__What is required__:
Go through the material below, find each line with the word "OInstallDefault", and copy those lines.

[Data section — start]

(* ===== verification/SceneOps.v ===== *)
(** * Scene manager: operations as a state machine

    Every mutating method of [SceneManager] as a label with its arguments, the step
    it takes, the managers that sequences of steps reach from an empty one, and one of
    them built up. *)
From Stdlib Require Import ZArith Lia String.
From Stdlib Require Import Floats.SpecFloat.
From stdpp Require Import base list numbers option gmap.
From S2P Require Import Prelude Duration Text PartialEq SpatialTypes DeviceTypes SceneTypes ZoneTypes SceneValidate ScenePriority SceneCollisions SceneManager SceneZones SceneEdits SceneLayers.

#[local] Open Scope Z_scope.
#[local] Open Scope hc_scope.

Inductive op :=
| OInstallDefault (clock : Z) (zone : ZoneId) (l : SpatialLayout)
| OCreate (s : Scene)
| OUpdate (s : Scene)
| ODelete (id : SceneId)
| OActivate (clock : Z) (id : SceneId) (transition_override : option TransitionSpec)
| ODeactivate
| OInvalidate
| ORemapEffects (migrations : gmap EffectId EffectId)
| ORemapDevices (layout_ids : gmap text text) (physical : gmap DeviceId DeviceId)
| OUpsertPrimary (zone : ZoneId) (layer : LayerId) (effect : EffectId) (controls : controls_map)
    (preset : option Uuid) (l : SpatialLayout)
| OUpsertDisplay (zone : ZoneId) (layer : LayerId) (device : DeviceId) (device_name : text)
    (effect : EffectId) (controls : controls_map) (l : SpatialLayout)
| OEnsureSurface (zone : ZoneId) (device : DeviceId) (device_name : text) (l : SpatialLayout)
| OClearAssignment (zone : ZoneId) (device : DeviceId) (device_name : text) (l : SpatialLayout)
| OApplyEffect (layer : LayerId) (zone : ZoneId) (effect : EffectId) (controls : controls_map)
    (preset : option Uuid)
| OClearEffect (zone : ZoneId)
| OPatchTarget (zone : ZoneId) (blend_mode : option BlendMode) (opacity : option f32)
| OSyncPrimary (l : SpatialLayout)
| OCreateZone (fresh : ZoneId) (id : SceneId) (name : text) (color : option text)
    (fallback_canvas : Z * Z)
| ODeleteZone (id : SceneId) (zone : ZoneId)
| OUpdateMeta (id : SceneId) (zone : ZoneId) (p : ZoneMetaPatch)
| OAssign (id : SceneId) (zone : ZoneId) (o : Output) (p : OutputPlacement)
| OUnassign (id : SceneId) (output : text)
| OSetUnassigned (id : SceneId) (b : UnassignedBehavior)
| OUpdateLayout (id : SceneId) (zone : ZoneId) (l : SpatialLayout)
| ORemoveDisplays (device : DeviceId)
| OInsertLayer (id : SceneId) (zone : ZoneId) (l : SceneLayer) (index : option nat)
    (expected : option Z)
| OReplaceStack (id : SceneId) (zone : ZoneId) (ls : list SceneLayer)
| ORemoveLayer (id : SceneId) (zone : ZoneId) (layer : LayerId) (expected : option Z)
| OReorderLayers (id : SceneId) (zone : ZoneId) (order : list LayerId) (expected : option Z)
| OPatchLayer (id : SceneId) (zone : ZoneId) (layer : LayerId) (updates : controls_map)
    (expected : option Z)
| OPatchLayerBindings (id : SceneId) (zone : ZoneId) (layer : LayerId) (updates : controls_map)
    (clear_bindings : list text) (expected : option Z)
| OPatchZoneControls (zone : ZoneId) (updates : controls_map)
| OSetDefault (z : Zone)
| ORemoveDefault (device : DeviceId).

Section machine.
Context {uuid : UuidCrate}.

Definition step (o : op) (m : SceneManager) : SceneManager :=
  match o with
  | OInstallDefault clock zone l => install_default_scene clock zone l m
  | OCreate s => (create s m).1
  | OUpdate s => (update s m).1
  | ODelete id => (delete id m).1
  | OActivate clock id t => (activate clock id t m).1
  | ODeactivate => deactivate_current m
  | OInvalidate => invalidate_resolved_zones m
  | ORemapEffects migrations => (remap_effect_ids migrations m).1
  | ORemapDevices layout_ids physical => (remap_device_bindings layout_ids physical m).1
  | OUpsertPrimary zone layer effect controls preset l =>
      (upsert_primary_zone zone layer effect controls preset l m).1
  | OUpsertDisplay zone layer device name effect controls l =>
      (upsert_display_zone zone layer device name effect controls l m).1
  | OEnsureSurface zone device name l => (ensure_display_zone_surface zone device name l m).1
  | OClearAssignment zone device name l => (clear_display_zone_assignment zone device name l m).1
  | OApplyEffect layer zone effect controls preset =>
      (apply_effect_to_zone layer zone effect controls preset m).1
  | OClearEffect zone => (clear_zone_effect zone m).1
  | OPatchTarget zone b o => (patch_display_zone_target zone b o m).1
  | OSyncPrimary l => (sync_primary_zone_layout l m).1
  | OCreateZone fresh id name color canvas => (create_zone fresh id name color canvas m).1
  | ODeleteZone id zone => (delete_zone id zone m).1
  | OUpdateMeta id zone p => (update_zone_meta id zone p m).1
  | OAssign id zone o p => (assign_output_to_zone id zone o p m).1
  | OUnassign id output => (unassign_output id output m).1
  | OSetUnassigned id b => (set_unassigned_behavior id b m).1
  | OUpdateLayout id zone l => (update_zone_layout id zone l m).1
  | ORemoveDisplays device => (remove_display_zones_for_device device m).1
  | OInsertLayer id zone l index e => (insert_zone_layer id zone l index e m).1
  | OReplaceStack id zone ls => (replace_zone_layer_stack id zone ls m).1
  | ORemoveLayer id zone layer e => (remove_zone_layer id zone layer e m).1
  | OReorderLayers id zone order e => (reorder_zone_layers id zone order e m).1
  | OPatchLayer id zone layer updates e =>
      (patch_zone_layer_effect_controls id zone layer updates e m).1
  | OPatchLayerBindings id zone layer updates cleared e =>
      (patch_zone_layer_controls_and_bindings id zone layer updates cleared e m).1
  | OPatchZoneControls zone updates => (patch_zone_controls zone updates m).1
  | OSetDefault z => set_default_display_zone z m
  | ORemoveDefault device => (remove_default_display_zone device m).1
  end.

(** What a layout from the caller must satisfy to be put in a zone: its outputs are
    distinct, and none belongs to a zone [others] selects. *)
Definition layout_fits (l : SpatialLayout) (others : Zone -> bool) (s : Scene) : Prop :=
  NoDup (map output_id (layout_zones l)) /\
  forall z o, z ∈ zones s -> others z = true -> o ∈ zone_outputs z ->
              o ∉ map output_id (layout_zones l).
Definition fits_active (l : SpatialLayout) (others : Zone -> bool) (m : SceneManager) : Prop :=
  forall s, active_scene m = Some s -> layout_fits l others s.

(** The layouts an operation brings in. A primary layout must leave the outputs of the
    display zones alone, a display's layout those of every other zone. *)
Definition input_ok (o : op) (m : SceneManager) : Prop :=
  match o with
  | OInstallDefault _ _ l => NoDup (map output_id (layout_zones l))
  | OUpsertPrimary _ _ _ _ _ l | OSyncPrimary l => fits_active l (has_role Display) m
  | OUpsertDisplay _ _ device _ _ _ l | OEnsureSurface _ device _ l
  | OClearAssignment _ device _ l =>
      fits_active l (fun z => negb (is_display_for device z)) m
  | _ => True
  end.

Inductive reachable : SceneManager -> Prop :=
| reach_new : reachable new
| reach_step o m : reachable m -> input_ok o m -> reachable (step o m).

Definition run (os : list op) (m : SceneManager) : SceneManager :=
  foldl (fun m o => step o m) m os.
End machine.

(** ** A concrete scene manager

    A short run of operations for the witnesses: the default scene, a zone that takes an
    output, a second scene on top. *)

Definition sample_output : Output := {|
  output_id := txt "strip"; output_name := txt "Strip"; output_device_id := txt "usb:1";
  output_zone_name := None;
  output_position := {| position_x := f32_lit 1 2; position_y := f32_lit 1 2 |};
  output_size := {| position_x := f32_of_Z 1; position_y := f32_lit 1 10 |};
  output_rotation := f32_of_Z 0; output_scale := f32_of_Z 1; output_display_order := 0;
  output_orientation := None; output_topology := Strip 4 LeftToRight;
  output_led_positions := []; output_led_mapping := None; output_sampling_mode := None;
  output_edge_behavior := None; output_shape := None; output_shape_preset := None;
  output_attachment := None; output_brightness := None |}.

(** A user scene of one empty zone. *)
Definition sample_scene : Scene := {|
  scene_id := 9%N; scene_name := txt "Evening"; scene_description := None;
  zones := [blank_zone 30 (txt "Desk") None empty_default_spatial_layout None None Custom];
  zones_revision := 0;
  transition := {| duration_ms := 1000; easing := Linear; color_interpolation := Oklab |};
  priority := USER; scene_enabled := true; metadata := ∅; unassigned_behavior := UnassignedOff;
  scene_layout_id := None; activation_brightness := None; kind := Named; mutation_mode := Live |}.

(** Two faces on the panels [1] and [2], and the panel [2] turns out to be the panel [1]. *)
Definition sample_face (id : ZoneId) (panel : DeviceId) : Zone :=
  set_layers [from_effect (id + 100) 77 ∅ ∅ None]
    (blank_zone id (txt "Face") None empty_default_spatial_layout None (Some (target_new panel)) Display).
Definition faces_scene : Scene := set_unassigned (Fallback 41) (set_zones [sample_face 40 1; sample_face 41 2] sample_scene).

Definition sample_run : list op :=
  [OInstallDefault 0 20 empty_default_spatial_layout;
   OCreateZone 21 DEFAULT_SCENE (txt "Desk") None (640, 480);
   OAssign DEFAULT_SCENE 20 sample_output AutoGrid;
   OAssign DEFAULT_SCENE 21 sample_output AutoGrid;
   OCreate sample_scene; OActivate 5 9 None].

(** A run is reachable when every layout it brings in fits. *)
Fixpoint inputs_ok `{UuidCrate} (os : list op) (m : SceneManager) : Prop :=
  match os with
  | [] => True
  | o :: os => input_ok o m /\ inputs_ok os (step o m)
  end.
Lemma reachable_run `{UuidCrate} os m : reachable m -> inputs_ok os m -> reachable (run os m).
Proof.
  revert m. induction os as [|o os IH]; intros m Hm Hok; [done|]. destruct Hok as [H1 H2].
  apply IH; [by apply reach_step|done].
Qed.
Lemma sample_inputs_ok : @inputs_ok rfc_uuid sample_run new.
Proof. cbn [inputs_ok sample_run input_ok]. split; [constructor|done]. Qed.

[Data section — finish]

__Answer for this exercise__:
| OInstallDefault (clock : Z) (zone : ZoneId) (l : SpatialLayout)
  | OInstallDefault clock zone l => install_default_scene clock zone l m
  | OInstallDefault _ _ l => NoDup (map output_id (layout_zones l))
  [OInstallDefault 0 20 empty_default_spatial_layout;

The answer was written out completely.